| Exercise |
Among the lines below, copy exactly those from the one with "- apply elem_of_cons. by left." through the one with "mkSeriesMeta (models := exampleModels) [tagB3]", counting both ends.

[[ Record set, beginning ]]

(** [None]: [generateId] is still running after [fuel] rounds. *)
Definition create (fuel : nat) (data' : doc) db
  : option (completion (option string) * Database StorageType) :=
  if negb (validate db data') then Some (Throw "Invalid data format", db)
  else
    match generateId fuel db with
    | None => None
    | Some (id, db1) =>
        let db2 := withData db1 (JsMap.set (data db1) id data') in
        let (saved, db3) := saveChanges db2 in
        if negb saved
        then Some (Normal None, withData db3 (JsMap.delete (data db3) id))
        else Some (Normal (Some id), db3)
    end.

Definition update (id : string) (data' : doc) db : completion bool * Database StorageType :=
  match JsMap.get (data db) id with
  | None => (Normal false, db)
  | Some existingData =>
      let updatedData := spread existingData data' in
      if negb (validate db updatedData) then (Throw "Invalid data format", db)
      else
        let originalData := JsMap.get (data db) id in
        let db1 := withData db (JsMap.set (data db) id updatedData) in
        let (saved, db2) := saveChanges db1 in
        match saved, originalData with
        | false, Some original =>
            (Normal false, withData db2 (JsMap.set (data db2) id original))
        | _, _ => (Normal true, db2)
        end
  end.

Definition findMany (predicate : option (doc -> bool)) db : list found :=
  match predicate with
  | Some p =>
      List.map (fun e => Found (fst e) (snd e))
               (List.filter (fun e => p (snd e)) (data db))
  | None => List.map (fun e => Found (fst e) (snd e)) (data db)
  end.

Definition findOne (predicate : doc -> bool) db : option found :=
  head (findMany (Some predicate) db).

[[ Record set, end ]]
[[ Record set, beginning ]]

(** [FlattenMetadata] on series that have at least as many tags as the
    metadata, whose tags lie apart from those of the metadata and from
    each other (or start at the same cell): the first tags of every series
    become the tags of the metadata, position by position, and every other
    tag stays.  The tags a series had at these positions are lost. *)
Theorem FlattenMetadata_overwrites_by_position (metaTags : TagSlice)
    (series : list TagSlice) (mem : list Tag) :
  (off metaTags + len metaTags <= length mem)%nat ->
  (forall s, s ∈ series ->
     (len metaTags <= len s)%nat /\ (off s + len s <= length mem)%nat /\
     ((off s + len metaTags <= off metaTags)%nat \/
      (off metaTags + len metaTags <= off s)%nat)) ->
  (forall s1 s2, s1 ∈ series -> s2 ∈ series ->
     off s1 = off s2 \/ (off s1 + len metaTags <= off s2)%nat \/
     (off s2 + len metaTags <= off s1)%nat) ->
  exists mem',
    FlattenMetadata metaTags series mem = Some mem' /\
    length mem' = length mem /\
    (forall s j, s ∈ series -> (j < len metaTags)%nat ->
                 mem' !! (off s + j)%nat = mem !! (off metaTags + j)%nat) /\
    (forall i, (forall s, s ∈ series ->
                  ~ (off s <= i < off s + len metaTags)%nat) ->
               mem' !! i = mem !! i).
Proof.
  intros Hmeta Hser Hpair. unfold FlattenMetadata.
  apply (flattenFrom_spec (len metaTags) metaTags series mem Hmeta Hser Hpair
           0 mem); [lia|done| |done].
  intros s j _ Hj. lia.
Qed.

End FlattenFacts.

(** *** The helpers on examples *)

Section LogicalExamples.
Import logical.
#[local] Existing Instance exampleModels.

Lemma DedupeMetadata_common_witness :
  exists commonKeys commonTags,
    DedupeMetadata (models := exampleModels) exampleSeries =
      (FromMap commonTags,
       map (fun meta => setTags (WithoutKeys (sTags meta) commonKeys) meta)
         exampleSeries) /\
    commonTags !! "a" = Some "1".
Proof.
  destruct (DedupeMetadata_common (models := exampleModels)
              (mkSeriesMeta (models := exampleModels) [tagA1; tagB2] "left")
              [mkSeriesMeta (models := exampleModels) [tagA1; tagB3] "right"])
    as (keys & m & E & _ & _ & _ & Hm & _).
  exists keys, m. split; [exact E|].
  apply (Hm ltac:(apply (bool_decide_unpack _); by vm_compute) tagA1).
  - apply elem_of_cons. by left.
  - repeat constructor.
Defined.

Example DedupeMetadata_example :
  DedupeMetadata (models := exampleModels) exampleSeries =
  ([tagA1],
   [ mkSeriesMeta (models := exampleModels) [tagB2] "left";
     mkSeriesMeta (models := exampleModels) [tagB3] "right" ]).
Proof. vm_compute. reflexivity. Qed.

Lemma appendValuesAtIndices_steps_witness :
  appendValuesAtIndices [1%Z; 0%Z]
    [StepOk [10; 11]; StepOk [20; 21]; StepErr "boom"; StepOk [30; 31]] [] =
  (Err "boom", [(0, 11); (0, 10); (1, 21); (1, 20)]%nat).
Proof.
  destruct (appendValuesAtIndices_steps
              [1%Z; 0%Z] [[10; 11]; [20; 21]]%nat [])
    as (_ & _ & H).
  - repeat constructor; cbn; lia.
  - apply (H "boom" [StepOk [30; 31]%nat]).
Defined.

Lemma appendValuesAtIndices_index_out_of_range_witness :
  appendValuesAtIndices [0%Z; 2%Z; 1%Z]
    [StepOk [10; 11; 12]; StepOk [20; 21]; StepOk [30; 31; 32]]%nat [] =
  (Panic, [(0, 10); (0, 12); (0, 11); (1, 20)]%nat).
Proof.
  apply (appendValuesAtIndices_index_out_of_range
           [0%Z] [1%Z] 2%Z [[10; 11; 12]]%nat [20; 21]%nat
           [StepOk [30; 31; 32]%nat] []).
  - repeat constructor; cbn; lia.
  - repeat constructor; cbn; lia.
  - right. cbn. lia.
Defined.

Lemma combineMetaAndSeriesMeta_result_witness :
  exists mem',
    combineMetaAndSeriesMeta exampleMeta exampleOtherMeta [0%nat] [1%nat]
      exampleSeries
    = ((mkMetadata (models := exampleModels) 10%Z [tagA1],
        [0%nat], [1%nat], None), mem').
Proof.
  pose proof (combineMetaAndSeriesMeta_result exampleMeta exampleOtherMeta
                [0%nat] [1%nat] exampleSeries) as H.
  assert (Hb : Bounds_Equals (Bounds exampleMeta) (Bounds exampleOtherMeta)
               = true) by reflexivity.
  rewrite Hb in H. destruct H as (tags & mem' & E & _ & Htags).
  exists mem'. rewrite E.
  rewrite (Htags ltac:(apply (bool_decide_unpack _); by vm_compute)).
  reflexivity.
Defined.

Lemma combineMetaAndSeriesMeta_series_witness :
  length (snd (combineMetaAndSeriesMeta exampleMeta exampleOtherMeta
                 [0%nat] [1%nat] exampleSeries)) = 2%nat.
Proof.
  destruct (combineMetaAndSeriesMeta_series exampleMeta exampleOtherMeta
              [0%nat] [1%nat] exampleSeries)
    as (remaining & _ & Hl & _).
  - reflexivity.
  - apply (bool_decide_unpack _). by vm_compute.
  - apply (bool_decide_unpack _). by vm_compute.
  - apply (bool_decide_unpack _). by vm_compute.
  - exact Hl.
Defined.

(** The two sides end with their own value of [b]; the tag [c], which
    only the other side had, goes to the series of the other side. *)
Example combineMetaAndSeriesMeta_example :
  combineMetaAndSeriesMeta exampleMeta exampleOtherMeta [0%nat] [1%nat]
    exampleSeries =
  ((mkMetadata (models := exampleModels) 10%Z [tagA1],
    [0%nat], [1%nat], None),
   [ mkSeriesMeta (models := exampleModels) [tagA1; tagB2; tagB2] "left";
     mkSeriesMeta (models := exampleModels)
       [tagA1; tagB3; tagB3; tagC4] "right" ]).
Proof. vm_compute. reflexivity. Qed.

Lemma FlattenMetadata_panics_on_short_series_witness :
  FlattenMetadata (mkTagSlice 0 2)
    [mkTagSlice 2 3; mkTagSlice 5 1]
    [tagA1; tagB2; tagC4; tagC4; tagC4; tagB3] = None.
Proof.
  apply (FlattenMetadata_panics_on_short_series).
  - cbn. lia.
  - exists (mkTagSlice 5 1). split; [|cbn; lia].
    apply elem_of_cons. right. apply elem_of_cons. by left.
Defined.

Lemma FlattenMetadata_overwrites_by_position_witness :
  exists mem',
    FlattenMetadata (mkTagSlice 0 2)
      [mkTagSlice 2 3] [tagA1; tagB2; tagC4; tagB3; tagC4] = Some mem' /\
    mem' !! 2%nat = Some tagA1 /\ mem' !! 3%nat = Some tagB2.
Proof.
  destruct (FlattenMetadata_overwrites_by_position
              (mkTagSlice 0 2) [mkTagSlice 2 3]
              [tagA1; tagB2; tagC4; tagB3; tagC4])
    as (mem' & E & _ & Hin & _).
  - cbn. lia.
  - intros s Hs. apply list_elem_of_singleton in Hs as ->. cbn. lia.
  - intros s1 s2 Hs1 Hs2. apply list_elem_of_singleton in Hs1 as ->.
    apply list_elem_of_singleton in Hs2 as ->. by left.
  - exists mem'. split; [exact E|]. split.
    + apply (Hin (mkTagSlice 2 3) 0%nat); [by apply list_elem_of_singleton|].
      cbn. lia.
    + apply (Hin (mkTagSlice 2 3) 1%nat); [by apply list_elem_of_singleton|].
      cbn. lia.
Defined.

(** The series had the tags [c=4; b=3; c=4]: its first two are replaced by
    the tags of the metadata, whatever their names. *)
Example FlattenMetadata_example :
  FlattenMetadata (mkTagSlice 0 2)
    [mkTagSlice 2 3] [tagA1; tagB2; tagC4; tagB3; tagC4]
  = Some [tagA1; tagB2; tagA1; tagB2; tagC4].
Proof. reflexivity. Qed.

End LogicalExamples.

[[ Record set, end ]]

| Response for this exercise |
  - apply elem_of_cons. by left.
  - repeat constructor.
Defined.

Example DedupeMetadata_example :
  DedupeMetadata (models := exampleModels) exampleSeries =
  ([tagA1],
   [ mkSeriesMeta (models := exampleModels) [tagB2] "left";
     mkSeriesMeta (models := exampleModels) [tagB3] "right" ]).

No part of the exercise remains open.